▶ _Assignment_
Scan the data. Collect each line that contains the word "join".

Saved entries:

---

(* ===== verification/RedocTheme.v ===== *)
(** The theme of Redoc: its defaults, many of them functions of the rest of the theme,
    the merge of the page's theme into them, and the resolution that turns each function
    into its value, lazily, once, and with a bound on the number of evaluations. *)
From S2P Require Import Prelude GoStrings.
From S2P Require Import Float64 JsNumber JsValue RedocColor.
From Stdlib Require Import SpecFloat.
Local Open Scope Z_scope.

(** * Themes *)

(** A function of the theme: it reads properties of the theme and then answers. *)
Inductive prog : Type :=
  | Done (e : expr)
  | Read (path : list string) (k : value → prog).

(** A theme: data (not an object), a function, or an object. *)
Inductive theme : Type :=
  | Leaf (v : value)
  | Fun (f : prog)
  | Node (fields : list (string * theme)).

(** A property [a.b.c]. *)
Definition path_of (s : string) : list string := split_byte "." s.
Definition str (s : string) : theme := Leaf (Str s).
Definition alias (p : string) : theme := Fun (Read (path_of p) (λ v, Done (Some v))).
Definition fn1 (p : string) (f : expr → expr) : theme := Fun (Read (path_of p) (λ v, Done (f (Some v)))).
Definition fn2 (p q : string) (f : expr → expr → expr) : theme :=
  Fun (Read (path_of p) (λ v, Read (path_of q) (λ w, Done (f (Some v) (Some w))))).

Section defaults.
Context `{MathPow}.

Definition eight_units : theme := fn1 "spacing.unit" (λ u, mul (num 8) u).
Definition tenth : expr := Some (Num (dec 1 1)).

(** The default theme ([Zr]). *)
Definition Zr_spacing : theme := Node [
  ("unit", Leaf (int 5)); ("sectionHorizontal", eight_units); ("sectionVertical", eight_units)].

Definition Zr_breakpoints : theme := Node [("small", str "50rem"); ("medium", str "75rem"); ("large", str "105rem")].

Definition Zr_colors : theme := Node [
  ("tonalOffset", Leaf (Num (dec 2 1)));
  ("primary", Node [
    ("main", str "#32329f");
    ("light", fn2 "colors.tonalOffset" "colors.primary.main" Hr);
    ("dark", fn2 "colors.tonalOffset" "colors.primary.main" Ur);
    ("contrastText", fn1 "colors.primary.main" Qr)]);
  ("success", Node [
    ("main", str "#1d8127");
    ("light", fn2 "colors.tonalOffset" "colors.success.main" (λ t, Hr (mul (num 2) t)));
    ("dark", fn2 "colors.tonalOffset" "colors.success.main" Ur);
    ("contrastText", fn1 "colors.success.main" Qr)]);
  ("warning", Node [
    ("main", str "#ffa500");
    ("light", fn2 "colors.tonalOffset" "colors.warning.main" Hr);
    ("dark", fn2 "colors.tonalOffset" "colors.warning.main" Ur);
    ("contrastText", str "#ffffff")]);
  ("error", Node [
    ("main", str "#d41f1c");
    ("light", fn2 "colors.tonalOffset" "colors.error.main" Hr);
    ("dark", fn2 "colors.tonalOffset" "colors.error.main" Ur);
    ("contrastText", fn1 "colors.error.main" Qr)]);
  ("gray", Node [("50", str "#FAFAFA"); ("100", str "#F5F5F5")]);
  ("text", Node [
    ("primary", str "#333333");
    ("secondary", fn2 "colors.tonalOffset" "colors.text.primary" Hr)]);
  ("border", Node [("dark", str "rgba(0,0,0, 0.1)"); ("light", str "#ffffff")]);
  ("responses", Node [
    ("success", Node [
      ("color", alias "colors.success.main");
      ("backgroundColor", fn1 "colors.success.main" (Kr (Some (Num (dec 93 2)))));
      ("tabTextColor", alias "colors.responses.success.color")]);
    ("error", Node [
      ("color", alias "colors.error.main");
      ("backgroundColor", fn1 "colors.error.main" (Kr (Some (Num (dec 93 2)))));
      ("tabTextColor", alias "colors.responses.error.color")]);
    ("redirect", Node [
      ("color", alias "colors.warning.main");
      ("backgroundColor", fn1 "colors.responses.redirect.color" (Kr (Some (Num (dec 9 1)))));
      ("tabTextColor", alias "colors.responses.redirect.color")]);
    ("info", Node [
      ("color", str "#87ceeb");
      ("backgroundColor", fn1 "colors.responses.info.color" (Kr (Some (Num (dec 9 1)))));
      ("tabTextColor", alias "colors.responses.info.color")])]);
  ("http", Node [
    ("get", str "#2F8132"); ("post", str "#186FAF"); ("put", str "#95507c"); ("options", str "#947014");
    ("patch", str "#bf581d"); ("delete", str "#cc3333"); ("basic", str "#707070"); ("link", str "#07818F");
    ("head", str "#A23DAD")])].

Definition Zr_schema : theme := Node [
  ("linesColor", Fun (Read (path_of "colors.tonalOffset") (λ a, Read (path_of "colors.tonalOffset") (λ b,
    Read (path_of "colors.primary.main") (λ m, Done (Hr (Some a) (qr (Some b) (Some m))))))));
  ("defaultDetailsWidth", str "75%");
  ("typeNameColor", alias "colors.text.secondary");
  ("typeTitleColor", alias "schema.typeNameColor");
  ("requireLabelColor", alias "colors.error.main");
  ("labelsTextSize", str "0.9em");
  ("nestingSpacing", str "1em");
  ("nestedBackground", str "#fafafa");
  ("arrow", Node [("size", str "1.1em"); ("color", alias "colors.text.secondary")])].

Definition Zr_typography : theme := Node [
  ("fontSize", str "14px");
  ("lineHeight", str "1.5em");
  ("fontWeightRegular", str "400");
  ("fontWeightBold", str "600");
  ("fontWeightLight", str "300");
  ("fontFamily", str "Roboto, sans-serif");
  ("smoothing", str "antialiased");
  ("optimizeSpeed", Leaf (Bool true));
  ("headings", Node [
    ("fontFamily", str "Montserrat, sans-serif"); ("fontWeight", str "400"); ("lineHeight", str "1.6em")]);
  ("code", Node [
    ("fontSize", str "13px");
    ("fontFamily", str "Courier, monospace");
    ("lineHeight", alias "typography.lineHeight");
    ("fontWeight", alias "typography.fontWeightRegular");
    ("color", str "#e53935");
    ("backgroundColor", str "rgba(38, 50, 56, 0.05)");
    ("wrap", Leaf (Bool false))]);
  ("links", Node [
    ("color", alias "colors.primary.main");
    ("visited", alias "typography.links.color");
    ("hover", fn1 "typography.links.color" (Hr (Some (Num (dec 2 1)))));
    ("textDecoration", str "auto");
    ("hoverTextDecoration", str "auto")])].

Definition Zr_sidebar : theme := Node [
  ("width", str "260px");
  ("backgroundColor", str "#fafafa");
  ("textColor", str "#333333");
  ("activeTextColor", Fun (Read (path_of "sidebar.textColor") (λ t,
    if negb (strict_eq t (Str "#333333"))
    then Read (path_of "sidebar.textColor") (λ t, Done (Some t))
    else Read (path_of "colors.primary.main") (λ m, Done (Some m)))));
  ("groupItems", Node [
    ("activeBackgroundColor", fn1 "sidebar.backgroundColor" (Ur tenth));
    ("activeTextColor", alias "sidebar.activeTextColor");
    ("textTransform", str "uppercase")]);
  ("level1Items", Node [
    ("activeBackgroundColor", fn1 "sidebar.backgroundColor" (Ur (Some (Num (dec 5 2)))));
    ("activeTextColor", alias "sidebar.activeTextColor");
    ("textTransform", str "none")]);
  ("arrow", Node [("size", str "1.5em"); ("color", alias "sidebar.textColor")])].

Definition Zr_rightPanel : theme := Node [
  ("backgroundColor", str "#263238");
  ("width", str "40%");
  ("textColor", str "#ffffff");
  ("servers", Node [
    ("overlay", Node [("backgroundColor", str "#fafafa"); ("textColor", str "#263238")]);
    ("url", Node [("backgroundColor", str "#fff")])])].

Definition Zr : theme := Node [
  ("spacing", Zr_spacing);
  ("breakpoints", Zr_breakpoints);
  ("colors", Zr_colors);
  ("schema", Zr_schema);
  ("typography", Zr_typography);
  ("sidebar", Zr_sidebar);
  ("logo", Node [("maxHeight", alias "sidebar.width"); ("maxWidth", alias "sidebar.width"); ("gutter", str "2px")]);
  ("rightPanel", Zr_rightPanel);
  ("codeBlock", Node [("backgroundColor", fn1 "rightPanel.backgroundColor" (Ur tenth))]);
  ("fab", Node [("backgroundColor", str "#f2f2f2"); ("color", str "#0065FB")])].
End defaults.

(** * Merging *)

Fixpoint child (k : string) (l : list (string * theme)) : option theme :=
  match l with
  | [] => None
  | (k', t) :: l' => if String.eqb k k' then Some t else child k l'
  end.
Fixpoint set_child (k : string) (t : theme) (l : list (string * theme)) : list (string * theme) :=
  match l with
  | [] => [(k, t)]
  | (k', u) :: l' => if String.eqb k k' then (k', t) :: l' else (k', u) :: set_child k t l'
  end.
Definition leaf_truthy (t : theme) : bool := match t with Leaf v => truthy v | _ => true end.

(** [ci(e, n)]: the properties of [n] override those of [e]; objects are merged. *)
Fixpoint ci (e n : theme) : theme :=
  match e, n with
  | Node es, Node ns =>
      Node (fold_left (λ es '(k, v),
        match v with
        | Node _ =>
            let old := match child k es with
                       | Some t => if leaf_truthy t then t else Node []
                       | None => Node []
                       end in
            set_child k (ci old v) es
        | _ => set_child k v es
        end) ns es)
  | _, _ => e
  end.

(** Deprecated names in the page's theme: [menu] for [sidebar], [codeSample] for
    [codeBlock]. *)
Definition rename (old new : string) (l : list (string * theme)) : list (string * theme) :=
  match child old l with
  | Some t =>
      let absent := match child new l with Some u => negb (leaf_truthy u) | None => true end in
      if leaf_truthy t && absent then set_child new t l else l
  | None => l
  end.

(** The theme that is resolved: the page's, without its hook, over the defaults. *)
Definition merged `{MathPow} (user : list (string * theme)) : theme :=
  let user := rename "codeSample" "codeBlock" (rename "menu" "sidebar" user) in
  ci (ci (Node []) Zr) (Node (set_child "extensionsHook" (Leaf Undef) user)).

(** * Resolution *)

(** The values of the getters evaluated so far, by the dotted path of each, and the number
    of evaluations. *)
Record memo : Type := Memo { values : gmap string value; evals : Z }.

Inductive outcome (A : Type) : Type :=
  | Ok (a : A) (m : memo)
  | Throw
  | NoFuel.
Arguments Ok {A} a m.
Arguments Throw {A}.
Arguments NoFuel {A}.

(** The bound on evaluations, which is taken for a circular dependency. *)
Definition max_evals : Z := 1000.

(** A property of data. *)
Definition get_path (v : value) (path : list string) : expr :=
  fold_left (λ (e : expr) (k : string), member e k) path (Some v).

Section resolution.
Context (root : theme).

(** Reading a path of the theme; a function on it is a getter, evaluated by [force]. A
    function that reads a whole object is outside the model: it throws. *)
Fixpoint walk (force : string → prog → memo → outcome value) (t : theme) (prefix path : list string)
    (m : memo) : outcome value :=
  match t with
  | Leaf v => match get_path v path with Some w => Ok w m | None => Throw end
  | Fun f =>
      match force (join "." prefix) f m with
      | Ok v m' => match get_path v path with Some w => Ok w m' | None => Throw end
      | o => o
      end
  | Node l =>
      match path with
      | [] => Throw
      | k :: path' =>
          match child k l with
          | Some t' => walk force t' (prefix ++ [k]) path' m
          | None => match get_path Undef path' with Some w => Ok w m | None => Throw end
          end
      end
  end.

(** The body of a getter. *)
Fixpoint run (read : list string → memo → outcome value) (p : prog) (m : memo) : outcome value :=
  match p with
  | Done (Some v) => Ok v m
  | Done None => Throw
  | Read path k => match read path m with Ok v m' => run read (k v) m' | o => o end
  end.

(** A getter: its recorded value if that is truthy, otherwise one more evaluation. *)
Fixpoint force (fuel : nat) (key : string) (f : prog) (m : memo) : outcome value :=
  match fuel with
  | O => NoFuel
  | S fuel =>
      let recorded := default Undef (values m !! key) in
      if truthy recorded then Ok recorded m
      else
        let n := evals m + 1 in
        if max_evals <? n then Throw
        else
          match run (λ path m, walk (force fuel) root [] path m) f (Memo (values m) n) with
          | Ok v m' => Ok v (Memo (<[key := v]> (values m')) (evals m'))
          | o => o
          end
  end.

(** [JSON.parse(JSON.stringify(v))]; undefined disappears. *)
Definition json (v : value) : option value :=
  match v with
  | Undef => None
  | Num x => Some (match x with S754_nan | S754_infinity _ => Null | _ => v end)
  | _ => Some v
  end.

(** The whole theme as data: every getter is read, in order. *)
Fixpoint resolve (fuel : nat) (t : theme) (prefix : list string) (m : memo) : outcome (option value) :=
  match t with
  | Leaf v => Ok (json v) m
  | Fun f => match force fuel (join "." prefix) f m with
             | Ok v m' => Ok (json v) m'
             | Throw => Throw
             | NoFuel => NoFuel
             end
  | Node l =>
      (fix go (l : list (string * theme)) (acc : list (string * value)) (m : memo) : outcome (option value) :=
         match l with
         | [] => Ok (Some (Obj acc)) m
         | (k, t') :: l' =>
             match resolve fuel t' (prefix ++ [k]) m with
             | Ok (Some v) m' => go l' (acc ++ [(k, v)]) m'
             | Ok None m' => go l' acc m'
             | o => o
             end
         end) l [] m
  end.
End resolution.

(** Evaluations nest at most as deep as their number allows. *)
Definition resolve_fuel : nat := 1002.
(** The walk that first turns the functions into getters throws at a null, an object by its
    [typeof], whose keys it asks for. *)
Fixpoint has_null (v : value) : bool :=
  match v with
  | Null => true
  | Arr l => existsb has_null l
  | Obj l => existsb (λ kv, has_null kv.2) l
  | _ => false
  end.
Fixpoint getters_set (t : theme) : bool :=
  match t with
  | Leaf v => negb (has_null v)
  | Fun _ => true
  | Node l => forallb (λ kt, getters_set kt.2) l
  end.
Definition resolveTheme (t : theme) : option value :=
  if negb (getters_set t) then None
  else
    match resolve t resolve_fuel t [] (Memo ∅ 0) with
    | Ok (Some v) _ => Some v
    | _ => None
    end.

(** * The default theme, resolved *)

(** A concrete [Math.pow] for the one exponent that is used, [2.4]: the fifth root of the
    twelfth power, to eighty binary digits. *)
Fixpoint root5 (bits : nat) (target acc : Z) : Z :=
  match bits with
  | O => acc
  | S b =>
      let acc' := acc + 2 ^ Z.of_nat b in
      root5 b target (if acc' ^ 5 <=? target then acc' else acc)
  end.
Definition pow_24 : MathPow := λ x _,
  let '(n, d) := f64_ratio x in
  match root5 100 (n ^ 12 * 2 ^ 400 / Zpos d ^ 12) 0 with
  | Zpos r => f64_of_ratio false r (2 ^ 80)
  | _ => f64_zero
  end.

---

▶ _Solution to the exercise_
      match force (join "." prefix) f m with
  | Fun f => match force fuel (join "." prefix) f m with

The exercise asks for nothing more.